6 Temi della poesia pascoliana
6.1La natura e la campagna
descrizione della natura e della vita contadina, dei suoi oggetti e dei suoi ritmi sono al centro di tutta la produzione di
Giovanni Pascoli. Il poeta vede il suo ideale in una forma di vita che sta scomparendo. A differenza del Verismo di Verga,
Pascoli ignora gli aspetti più crudi della realtà popolare e la idealizza. Egli preferisce concentrarsi sulle piccole cose di quel
mondo e si pone nell’ottica stupita del fanciullino che vede tutto per la prima volta. Con lo stesso sguardo stupito Pascoli si
sofferma sugli eventi naturali, li spoglia dei loro significati oggettivi e gliene conferisce di nuovi e simbolici.
6.2Le piccole cose
Il mondo poetico pascoliano appare frantumato in tanti piccoli oggetti, brevi immagini, lampi di luce, scie di odori, pensieri
che appaiono e scompaiono all’improvviso. Di questo mondo visto a scatti Giovanni Pascoli descrive le piccole cose. Il poeta
rifiuta il principio classicista che divide tra temi alti e bassi e non ritiene questi ultimi degni della poesia. Per lui la poesia è
anche nelle piccole cose, che hanno la stessa dignità di quelle grandi. Così si ricollega al principio romantico per il quale
ogni elemento della realtà è degno di entrare in letteratura e si fa cantore del mondo contadino allo stesso modo in cui
canta le glorie nazionali ed evoca i miti e gli eroi antichi.

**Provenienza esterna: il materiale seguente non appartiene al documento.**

(** A path on a FUSE volume that is there and lies under no mark is local when
    there are mounts of its device and all are read as known local types. *)
Lemma fuse_path_local p st dev info :
  IsAbs p = true → Clean p = p → markedNetwork prefixes p = false →
  statfs p = Ok st → u32 st = fuseSuperMagic → statDevice p = Ok dev → readMountInfo = Ok info →
  (localPath_linux Error prefixes Answered p = None <->
   mountTypes info (Major dev) (Minor dev) ≠ [] /\
   Forall (λ t, localFUSE t = true) (mountTypes info (Major dev) (Minor dev))).
Proof.
  intros Ha Hc Hm Hs Hf Hd Hi. unfold localPath_linux, AbsFrom. rewrite Ha, Hc, Hc, Hm.
  destruct (String.eqb_spec p "") as [->|_]; [done|].
  assert (volumeLocal Error p = volumeAnswer Error p st) as ->.
  { unfold volumeLocal. destruct p; [done|]. cbn [String.length volumeLoop]. by rewrite Hs. }
  assert (volumeAnswer Error p st = None <-> local_volume p st) as Hv by apply volumeAnswer_local.
  assert (local_volume p st <-> mountTypes info (Major dev) (Minor dev) ≠ [] /\
          Forall (λ t, localFUSE t = true) (mountTypes info (Major dev) (Minor dev))) as Hl.
  { unfold local_volume. rewrite Hf, Hd, Hi. split.
    - intros [_ Hx]. destruct (Hx eq_refl) as (d & i & [= <-] & [= <-] & Hx'). done.
    - intros Hx. split; [done|]. intros _. by exists dev, info. }
  rewrite <- Hl, <- Hv. by destruct (volumeAnswer Error p st).
Qed.

(** The device numbers of the volume, as the table writes them. *)
Definition deviceText (dev : Z) : string := itoa (Major dev) +:+ ":" +:+ itoa (Minor dev).

(** C30: the name of a mount point decides whether a remote file system is taken
    for a local one. Let a FUSE mount of a type that is not known to be local be the
    one mount of a path's device, among any other mounts of the table. Under any
    mount point's name without white space the path is refused; under the same name
    continued by carriage returns, a [-] and a known local type, [mountTypes] reads
    that type instead of the mount's and [localPath] accepts the path. *)
Theorem mount_name_makes_remote_local before m after pre x t p st dev point :
  IsAbs p = true → Clean p = p → markedNetwork prefixes p = false →
  statfs p = Ok st → u32 st = fuseSuperMagic → statDevice p = Ok dev →
  nameless m → m_dev m = deviceText dev → localFUSE (m_type m) = false →
  Forall mountOk (before ++ after) → Forall (λ o, m_dev o ≠ deviceText dev) (before ++ after) →
  field (escapeMountPath pre) → field (escapeMountPath x) → localFUSE t = true →
  readMountInfo = Ok (mountInfo (before ++ renamed m point :: after)) →
  (point = pre → mountTypes (mountInfo (before ++ renamed m point :: after)) (Major dev) (Minor dev) = [m_type m] /\
     is_Some (localPath_linux Error prefixes Answered p)) /\
  (point = forgedName pre x t →
     mountTypes (mountInfo (before ++ renamed m point :: after)) (Major dev) (Minor dev) = [t] /\
     localPath_linux Error prefixes Answered p = None).
Proof.
  intros Ha Hc Hm Hs Hf Hd Hn Hdev Hremote Hok Hother Hpre Hx Ht Hi.
  destruct (local_types_quoted t Ht) as [Hq Hft]. rewrite <- Hq in Hft.
  pose proof (fuse_path_local p st dev _ Ha Hc Hm Hs Hf Hd Hi) as Hlocal.
  assert (∀ ty, Forall one_line (mountFields (renamed m point)) → lineTypes (deviceText dev) (renamed m point) = [ty] →
    mountTypes (mountInfo (before ++ renamed m point :: after)) (Major dev) (Minor dev) = [ty]) as Hread.
  { intros ty Hl Hty. rewrite mountTypes_lines.
    - fold (deviceText dev). rewrite flat_map_app. cbn [flat_map]. rewrite Hty.
      apply Forall_app in Hok as [Hok1 Hok2]. apply Forall_app in Hother as [Ho1 Ho2].
      assert (∀ ms, Forall mountOk ms → Forall (λ o, m_dev o ≠ deviceText dev) ms →
                flat_map (lineTypes (deviceText dev)) ms = []) as Hnone.
      { induction ms as [|o ms IH]; [done|]. intros [? ?]%Forall_cons [? ?]%Forall_cons.
        cbn [flat_map]. rewrite lineTypes_ok, decide_False, IH by done. done. }
      rewrite !Hnone by done. done.
    - apply Forall_app in Hok as [Hok1 Hok2]. apply Forall_app. split; [|constructor; [done|]];
        (eapply Forall_impl; [|apply mountOk_lines]); done. }
  split; intros ->.
  - rewrite (Hread (m_type m)) in *.
    + split; [done|]. destruct (localPath_linux _ _ _ _) as [e|]; [by exists e|].
      destruct (proj1 Hlocal eq_refl) as [_ Hall]. apply Forall_cons in Hall as [Hall _]. congruence.
    + apply mountOk_lines. by apply nameless_ok.
    + rewrite lineTypes_ok by by apply nameless_ok. by rewrite decide_True.
    + apply mountOk_lines. by apply nameless_ok.
    + rewrite lineTypes_ok by by apply nameless_ok. by rewrite decide_True.
  - rewrite (Hread t) in *; try by apply forged_lines.
    + split; [done|]. apply Hlocal. split; [done|]. by constructor.
    + rewrite lineTypes_forged, Hq, decide_True by done. done.
    + rewrite lineTypes_forged, Hq, decide_True by done. done.
Qed.
End Forged.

6.3Le vicende autobiografiche
Al centro di molte poesie di Giovanni Pascoli ci sono le sue vicende autobiografiche, in particolare la morte dei suoi
familiari. Importantissima l’immagine del nido distrutto, che il poeta cercherà per tutta la vita di ricostruire. Nella poesia X
Agosto, probabilmente la sua più bella, il poeta rievoca l’uccisione del padre, accostandola a quella di una rondine e al
martirio di Cristo sulla croce.
Quello che bisogna sottolineare è che Pascoli parte dalle proprie vicende personali per arrivare alla condizione umana in
generale. Così è anche per il suo pessimismo: nel proprio dolore egli vede il dolore di tutta l’umanità e si attiva per porvi
rimedio, seppur attraverso una visione utopistica.
6.4Il mito e la storia antica La formazione di Giovanni Pascoli è classica, studiò la letteratura greca e latina (di cui fu anche
professore a Bologna) e alle storie antiche si ispirò nelle sue poesie. Egli però non riprese quel mondo così com’era, ma lo
interpretò secondo la propria sensibilità. Nei Poemi Conviviali esplora gli aspetti meno noti della storia e del mito,
ricollegandosi alla poesia ellenistica, mentre nelle poesie in latino si dedica ad aspetti marginali della vita romana e mette al
centro personaggi umili (gladiatori, schiavi, poveri) ma virtuosi. In questo vediamo di nuovo l’umanitarismo di Pascoli, che
respinge la schiavitù e cerca di riscattare queste figure oppresse.
Concetti chiave
Giovanni Pascoli, poeta decadente
Come risposta alla crisi del Positivismo la poesia di Giovanni Pascoli ci mette di fronte all’irrazionale e lo interpreta
attraverso i simboli e le corrispondenze.
Per Pascoli la vita è dolore, ma nella sua poesia c’è l’aspirazione alla fratellanza.
Per Pascoli la poesia deve essere svincolata da ogni fine esterno, tuttavia in essa esprime un messaggio di fratellanza.
La sua visione del mondo è pessimista: la vita è caratterizzata dal dolore e dal male.
I temi principali delle poesie di Pascoli sono la natura, la vita contadina, la morte e il mito.
Per le sue poesie predilige in generale la forma breve e il ritmo spezzato.